The solution was the “three-legged stool”: three inseparable elements that would form the framework for reform. In exchange for accepting customers with preexisting conditions—the first leg—insurers would get the second leg, the individual mandate that required everyone to buy insurance. The mandate was their main demand, since it guaranteed an immense expansion of their declining customer base. Obama had vocally opposed the mandate during his campaign, but reversed his position in office to accommodate healthcare interests. The third leg of the stool involved government subsidies to the poor, which would ensure that insurers and providers could collect from their new low-income patients. The mandate, combined with government subsidies, would deliver a huge infusion of profits into the insurance industry, especially since consumers were not given the option of a strong public insurance program. This framework had long circulated in right-wing and business circles, where its regressive nature won many adherents. It resembled a Heritage Foundation proposal from 1989 and an earlier Nixon administration plan. In 2006, Governor Mitt Romney of Massachusetts had signed something very similar, with much business support. It was also the essence of the health insurers’ own December 2008 proposal.53
The embrace of the three-legged stool and the simultaneous rejection of serious cost containment measures meant that rising healthcare costs would continue to be borne mostly by workers and patients, in the form of rising premiums, copays, and deductibles. Although the final ACA legislation included some small tax increases on the wealthy, many of its funding provisions were regressive, in that they targeted the working class. The healthy would subsidize the sick via the individual mandate, rather than the rich or corporations subsidizing the sick. Employer-based insurance would also be taxed, a measure that targeted unionized workforces with decent health plans.54 The offloading of costs in this way helped to minimize the tensions over healthcare within the corporate elite. Disruptive mass movements might have reduced elites’ power to offload costs onto those below, but mass protest was minimal.
At no time did the administration or Congress challenge the underlying premise of corporate control over healthcare. The ironclad commitment to this pro-corporate framework derived not only from health industry donations and lobbying, but also from the structural position of health firms within the economy. The sector accounted for 18 percent of GDP and was the nation’s leading employer.
This concentration of capital and technology within the sector further enhanced the structural power of the leading firms. That power could be exercised in several ways, including through disinvestment from key markets and through price hikes, which would become visible weapons of the insurers following the ACA’s implementation. In early 2010, the Democratic Speaker of the House, Nancy Pelosi, implicitly acknowledged this power. She stressed the need to compensate insurers for accepting people with preexisting conditions by offering them the individual mandate and government subsidies to the poor. “‘Otherwise, you have no leverage with the insurance companies’ and they would likely increase rates,” she told the press.55 Few in Washington questioned this premise. Ensuring the high profits of the private health industries was imperative, given that policymakers had ruled out public alternatives. The system would thus be reformed, but its central premises of private control and private profit would remain intact.

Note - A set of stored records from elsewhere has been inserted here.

(** The upload is accepted at another attempt; the obligation of [k] for the object is
    not resolved, and the object is there. *)
Record stranded (s : Shared) : Prop := mk_stranded {
  st_upload : exists row, uploads (tables s) !! k.1 = Some row /\ UState row = UploadStateAccepted /\ Attempt row <> k.2;
  st_obligation : exists o, obligations (tables s) !! k = Some o /\ OObject o = object /\ unresolved o;
  st_object : exists x, objects s !! place = Some x /\ present x = true;
}.

Lemma stranded_moves P s t' : stranded s -> obligation_moves P (tables s) t' -> (forall o, key_of o = k -> P o -> unresolved o) -> stranded (with_tables s t').
Proof.
  intros [Hu (o & Ho & Hobj & Hun) Hx] [Hsame Hm] HP. split; [by rewrite tables_with, Hsame| |done]. rewrite tables_with.
  destruct Hm as [->|(row & o' & Hrow & (_ & _ & _ & Hobj') & Ho' & ->)]; [by exists o|]. destruct (decide (key_of o' = k)) as [Hk|Hne].
  - exists o'. rewrite Hk in Hrow |- *. rewrite lookup_insert_eq. split_and!; [done|congruence|by apply HP].
  - exists o. by rewrite lookup_insert_ne.
Qed.

Lemma stranded_rows s t' : stranded s -> rows_step (tables s) t' ->
  (obligations t' = obligations (tables s) \/ exists key o, key <> k /\ obligations t' = <[key := o]> (obligations (tables s))) -> stranded (with_tables s t').
Proof.
  intros [(row & Hrow & Ha & Hn) (o & Ho & Hobj & Hun) Hx] Hrows Hob. split; [|exists o; split; [|done]|done]; rewrite tables_with.
  - destruct (Hrows _ _ Hrow) as (row' & Hrow' & Hstep). exists row'. apply row_step_accepted in Hstep; [|done]. by subst row'.
  - destruct Hob as [->|(key & o' & Hne & ->)]; [done|]. by rewrite lookup_insert_ne.
Qed.
Lemma stranded_uploads s s' : stranded s -> uploads_only (tables s) (tables s') -> objects s' = objects s -> stranded s'.
Proof.
  intros Hs (Hrows & _ & Ho) Hobj. pose proof (stranded_rows s (tables s') Hs Hrows (or_introl Ho)) as [H1' H2' H3']. rewrite tables_with in H1', H2'. split; [done..|]. by rewrite Hobj.
Qed.
Lemma stranded_created s made t' : stranded s -> uploads t' = uploads (tables s) -> obligation_created made (tables s) t' -> stranded (with_tables s t').
Proof.
  intros Hs Hu [Ho|(o & _ & Hnone & Ho)]; (apply stranded_rows; [done|by apply rows_step_same|]); [by left|right]. exists (key_of o), o. split; [|done].
  intros Hk. destruct (st_obligation _ Hs) as (o' & Ho' & _). congruence.
Qed.
Lemma stranded_objects s os : stranded s -> (forall x, objects s !! place = Some x -> present x = true -> exists x', os !! place = Some x' /\ present x' = true) ->
  stranded (with_objects s os).
Proof. intros [Hu Ho (x & Hx & Hp)] Hos. split; [done..|]. by apply (Hos x). Qed.
Lemma stranded_deleted s key answer : stranded s -> key <> place -> stranded (with_objects s (delete_object key answer (objects s))).
Proof.
  intros Hs Hne. apply stranded_objects; [done|]. intros x Hx Hp. exists x. split; [|done]. destruct answer as [|[]]; cbn; unfold remove; by rewrite ?lookup_alter_ne.
Qed.
Lemma stranded_put s u key w : stranded s -> objects s !! (key, WVersion w) = None -> stranded (with_objects s (put_object u key w (objects s))).
Proof.
  intros Hs Hfree. apply stranded_objects; [done|]. intros x Hx Hp. exists x. split; [|done]. unfold put_object. rewrite lookup_insert_ne; [done|]. intros He. congruence.
Qed.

All of these crucial decisions were made prior to the introduction of the legislation in Congress, during the pre-legislative stage of backroom discussions among “stakeholders.” By the time formal debate on the healthcare bills began, the Obama administration and Congress had already adopted a framework that excluded progressive options from consideration and accommodated most of the divergent interests among businesses. As a result, costs would continue rising, and tens of thousands would still die each year for lack of coverage.
Financial Reform: Keeping Profits Strong
What of the next major legislative triumph of the Obama era, financial reform? The 2008 Wall Street crash left no doubt about the need for greater regulation. Public opinion was both united and intense in its condemnation of Wall Street’s reckless and often illegal behavior. Obama’s electoral victory just after the crash was due in part to his call for stricter regulation. At first glance, then, the reform process that began in early 2009 might seem to have been driven by an overwhelming surge of public sentiment.

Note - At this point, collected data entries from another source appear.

Lemma Resolve_stored registry requested grant : Resolve registry requested = Ok grant -> stored_grant grant.
Proof.
  intros [(Hne & Hd & Hw & Hm) ->]%Resolve_grant. set (l := concat (map (matched registry) (sort_strings requested))).
  assert (Hl : forall p, p ∈ l <-> p ∈ permissions registry /\ exists pattern, pattern ∈ requested /\ covers pattern p) by apply elem_of_resolved.
  assert (Hc : forall p, p ∈ compact (sort_strings l) <-> p ∈ l) by (intros p; by rewrite elem_of_compact, elem_of_sort_strings).
  apply (restored_grant_stored requested (compact (sort_strings l))). apply RestoreGrant_Ok. split.
  - unfold restorable. split_and!; [done| |done|apply compact_NoDup|done| |].
    + destruct requested as [|pattern rest]; [done|]. inversion Hm as [|? ? (p & Hp & Hcov) _]; subst. intros Hn.
      assert (Hin : p ∈ compact (sort_strings l)) by (apply Hc, Hl; split; [done|]; exists pattern; split; [left|done]).
      rewrite Hn in Hin. by apply not_elem_of_nil in Hin.
    + apply Forall_forall. intros p Hp%Hc%Hl. by destruct Hp as [_ ?].
    + rewrite Forall_forall in *. intros pattern Hp. destruct (Hm pattern Hp) as (p & Hr & Hcov). exists p. split; [|done]. apply Hc, Hl. eauto.
  - f_equal. symmetry. apply sort_sorted. apply compact_sorted, sort_strings_sorted.
Qed.

(** The registry of the tenants is one that [NewRegistry] accepts. *)
Example tenant_registry_accepted : is_ok (NewRegistry (permissions TenantRegistry)) = true.
Proof. vm_compute. reflexivity. Qed.

Example wildcard_resolves :
  map (fun requested => option_map granted (ok_option (Resolve TenantRegistry requested)))
    [["reviews:*"; "reviews:read"; "legal_holds:write"]; ["platform:*"]; ["rev*:read"]]%string =
  [Some ["legal_holds:write"; "reviews:admin"; "reviews:read"; "reviews:write"]; None; None]%string.
Proof. vm_compute. reflexivity. Qed.

End ScopeSpec.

However, the story is again not so simple. The 2008 crisis, and the destruction of capital that it involved, set off alarm bells within the corporate world that had not been heard in decades. Beginning soon after the 2008 crash, the business press, and especially the financial press, began calling for government action to protect the system from future crises. These voices advocated significant new regulations on the financial sector. Columns in the business press condemned “Wall Street’s economic crimes against humanity” and the “mass financial destruction” wrought by the derivatives industry.56 Editors called variously for specific reforms and for a total “overhaul” of Wall Street.57 Leading investors and hedge-fund managers called for more regulation. Even the billionaire and deregulatory crusader Carl Icahn (later hired by the Trump administration) advocated reforms that would “make corporate boards and managers more accountable to shareholders.”58 While some of these statements were surely motivated by PR concerns and a desire to “fend off” undesirable reforms,59 they were also self-serving in a more straightforward sense: they highlighted the widespread business interest in checking the most parasitic behaviors of high finance—parasitism that victimized other businesses and wealthy investors as well as the public. The main thrust of these calls for reform focused on increased oversight of large financial institutions and stricter rules on how much capital banks needed to retain as a cushion against crisis (the “capital ratio”). Both aspects would be central to the White House’s June 2009 white paper and the bills that became the Dodd-Frank Act signed in July 2010.